Il faut donc distinguer dans la stratégie de l’ISI ce qui permet de maintenir une géopolitique régionale d’influence. Par exemple, contre l’Inde. Là, il y a un point d’interrogation, car la stratégie d’Islamabad reste opaque vis-à-vis des groupes anti-Inde. Par ailleurs, il s’agit pour l’ISI de se faire entendre en Afghanistan. Aujourd’hui, la communauté internationale et le nouveau président afghan Ashraf Ghani ont, sous conditions, tendu la main aux Talibans. L’ISI est supposée convaincre les Talibans afghans d’entrer dans un processus de dialogue avec Kaboul – les services pakistanais étaient derrière la première rencontre de juillet 2015 entre Talibans et émissaires de Kaboul. Cependant, ce rôle a été terni après la révélation de la mort du Mollah Omar depuis 2 ans alors qu’il était censé soutenir la rencontre de 2015. Il est difficile d’imaginer que l’ISI n’était pas au courant.
Il y a donc toujours un coté opaque qui coexiste avec un côté public. En juillet 2015, la rencontre organisée par l’ISI avait rassemblé les autorités de Kaboul, les Talibans, mais aussi des observateurs américains et chinois. Aujourd’hui, le comité quadrilatéral mis en place pour essayer de relancer dialogue entre Kaboul et les Talibans afghans obéit à la même géométrie : des participants afghans, américains et chinois, avec l’ISI à la manœuvre. Mais quand on demande leur rôle précis aux services secrets pakistanais, ils répondent : on parle aux Talibans mais on ne peut pas leur dicter leur conduite. Ce qui est partiellement vrai car certains Talibans sont las d’être contrôlés par l’ISI.
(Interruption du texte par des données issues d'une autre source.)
(** X5.  On a stream whose cursor is inside its capacity and whose capacity
    is inside the buffer, a Read of n bytes returns min(n, capacity -
    cursor), copies that many bytes from the cursor to the start of the
    destination, leaves the rest of the destination alone and advances the
    cursor by the same amount; it never faults. *)
Theorem read_returns_min (p src : buffer) (esize nmemb : Z)
    (ctx : state_context) (n r : Z) :
  load_buf ctx = Some src ->
  0 <= pos ctx <= size ctx ->
  size ctx <= blen src ->
  n = to_size_t (esize * nmemb) ->
  n <= blen p ->
  blen p + blen src < SIZE_MOD ->
  r = Z.min n (size ctx - pos ctx) ->
  state_read_cb p esize nmemb ctx
  = Ok (r,
        firstn (Z.to_nat r) (skipn (Z.to_nat (pos ctx)) src)
        ++ skipn (Z.to_nat r) p,
        set_pos ctx (pos ctx + r)).
Proof.
  intros Hsrc Hpos Hcap Hn Hp Hspace Hr.
  pose proof (to_size_t_range (esize * nmemb)) as Hnr. rewrite <- Hn in Hnr.
  pose proof (blen_nonneg p) as Hp0.
  unfold state_read_cb. rewrite <- Hn.
  rewrite (to_size_t_small (pos ctx + n)) by lia.
  destruct (Z.gtb_spec (pos ctx + n) (size ctx)) as [Hgt | Hle].
  - assert (Hrk : r = size ctx - pos ctx) by lia.
    rewrite (to_size_t_small (size ctx - pos ctx)) by lia.
    rewrite to_int_small by (unfold INT_MAX, SIZE_MOD in *; lia).
    rewrite <- Hrk.
    destruct (Z.leb_spec r 0) as [Hz | Hnz].
    + assert (r = 0) by lia. subst r. rewrite H.
      simpl. rewrite Z.add_0_r, set_pos_same. reflexivity.
    + rewrite Hsrc. cbn [deref bind]. rewrite memcpy_ok by lia.
      cbn [bind]. rewrite ?to_size_t_small by lia. reflexivity.
  - assert (Hrn : r = n) by lia. rewrite <- Hrn.
    rewrite Hsrc. cbn [deref bind]. rewrite memcpy_ok by lia.
    cbn [bind]. rewrite ?to_size_t_small by lia. reflexivity.
Qed.

Lemma read_returns_min_witness :
  state_read_cb (repeat x00 8) 1 8 (set_pos sample_stream 12)
  = Ok (4,
        firstn (Z.to_nat 4) (skipn (Z.to_nat 12) sample_bytes)
        ++ skipn (Z.to_nat 4) (repeat x00 8),
        set_pos (set_pos sample_stream 12) (12 + 4)).
Proof.
  apply (read_returns_min (repeat x00 8) sample_bytes 1 8
           (set_pos sample_stream 12) 8 4);
    try reflexivity; vm_compute; try split; congruence.
Defined.

(** The footprint of a Write that returned. *)
Lemma state_write_cb_window (p buf : buffer) (esize nmemb : Z)
    (ctx ctx' : state_context) (r : Z) :
  save_buf ctx = Some buf ->
  state_write_cb p esize nmemb ctx = Ok (r, ctx') ->
  exists buf',
    save_buf ctx' = Some buf' /\
    length buf' = length buf /\
    firstn (Z.to_nat (pos ctx)) buf' = firstn (Z.to_nat (pos ctx)) buf /\
    firstn (Z.to_nat r) (skipn (Z.to_nat (pos ctx)) buf')
      = firstn (Z.to_nat r) p /\
    skipn (Z.to_nat (pos ctx + r)) buf' = skipn (Z.to_nat (pos ctx + r)) buf /\
    0 <= r /\ size ctx' = size ctx /\ load_buf ctx' = load_buf ctx.
Proof.
  intros Hbuf Hw. unfold state_write_cb in Hw.
  assert (Hcopy : forall b,
            (dst <- deref (save_buf ctx) ;;
             dst' <- memcpy dst (pos ctx) p 0 b ;;
             Ok (b, set_pos (set_save_buf ctx dst')
                      (to_size_t (pos ctx + b)))) = Ok (r, ctx') ->
            exists buf',
              save_buf ctx' = Some buf' /\
              length buf' = length buf /\
              firstn (Z.to_nat (pos ctx)) buf'
                = firstn (Z.to_nat (pos ctx)) buf /\
              firstn (Z.to_nat r) (skipn (Z.to_nat (pos ctx)) buf')
                = firstn (Z.to_nat r) p /\
              skipn (Z.to_nat (pos ctx + r)) buf'
                = skipn (Z.to_nat (pos ctx + r)) buf /\
              0 <= r /\ size ctx' = size ctx /\ load_buf ctx' = load_buf ctx).
  { intros b H. rewrite Hbuf in H. simpl in H.
    destruct (memcpy buf (pos ctx) p 0 b) as [d |] eqn:Em; [| discriminate].
    simpl in H. inversion H. subst b ctx'. clear H.
    apply memcpy_inv in Em.
    destruct Em as (Hd0 & _ & Hr0 & Hdl & Hsl & Hd).
    unfold blen in *. exists d. simpl.
    split; [reflexivity |].
    assert (Hdn : (Z.to_nat (pos ctx) + Z.to_nat r <= length buf)%nat) by lia.
    assert (Hsn : (0 + Z.to_nat r <= length p)%nat) by lia.
    replace (Z.to_nat (pos ctx + r))
      with (Z.to_nat (pos ctx) + Z.to_nat r)%nat in * by lia.
    change (Z.to_nat 0) with 0%nat in Hd. subst d.
    split; [apply splice_length; assumption |].
    split; [apply splice_before; assumption |].
    split; [rewrite splice_window by assumption; reflexivity |].
    split; [apply splice_after; assumption |].
    auto. }
  destruct (to_size_t (pos ctx + to_size_t (esize * nmemb)) >? size ctx).
  - destruct (to_int (to_size_t (size ctx - pos ctx)) <=? 0).
    + inversion Hw. subst r ctx'. exists buf.
      rewrite Z.add_0_r. repeat split; auto. lia.
    + apply Hcopy in Hw. exact Hw.
  - apply Hcopy in Hw. exact Hw.
Qed.

(** X6.  A Write that returns r has changed nothing but r bytes of the
    backing buffer starting at the cursor: the buffer keeps its length, the
    bytes before the cursor and from cursor + r on are the old ones, and the
    r bytes in between are the first r bytes of the source. *)
Theorem write_touches_only_its_window (p buf : buffer) (esize nmemb : Z)
    (ctx ctx' : state_context) (r : Z) :
  save_buf ctx = Some buf ->
  state_write_cb p esize nmemb ctx = Ok (r, ctx') ->
  exists buf',
    save_buf ctx' = Some buf' /\
    length buf' = length buf /\
    firstn (Z.to_nat (pos ctx)) buf' = firstn (Z.to_nat (pos ctx)) buf /\
    firstn (Z.to_nat r) (skipn (Z.to_nat (pos ctx)) buf')
      = firstn (Z.to_nat r) p /\
    skipn (Z.to_nat (pos ctx + r)) buf' = skipn (Z.to_nat (pos ctx + r)) buf /\
    0 <= r /\ size ctx' = size ctx /\ load_buf ctx' = load_buf ctx.
Proof. apply state_write_cb_window. Qed.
Pour ce qui est de la lutte contre le terrorisme intérieur, c’est différent. Nous sommes là dans une phase de transition : une sorte de renforcement de l’Etat pakistanais avec l’ISI qui a un rôle décisif à jouer, aux côtés des services de police et du renseignement intérieur. Ce qui ne veut pas dire que tout se passe dans le meilleur des mondes : l’ISI a instrumentalisé presque tous les groupes pendant des années. Il y a des réseaux qui subsistent et c’est une partie du problème.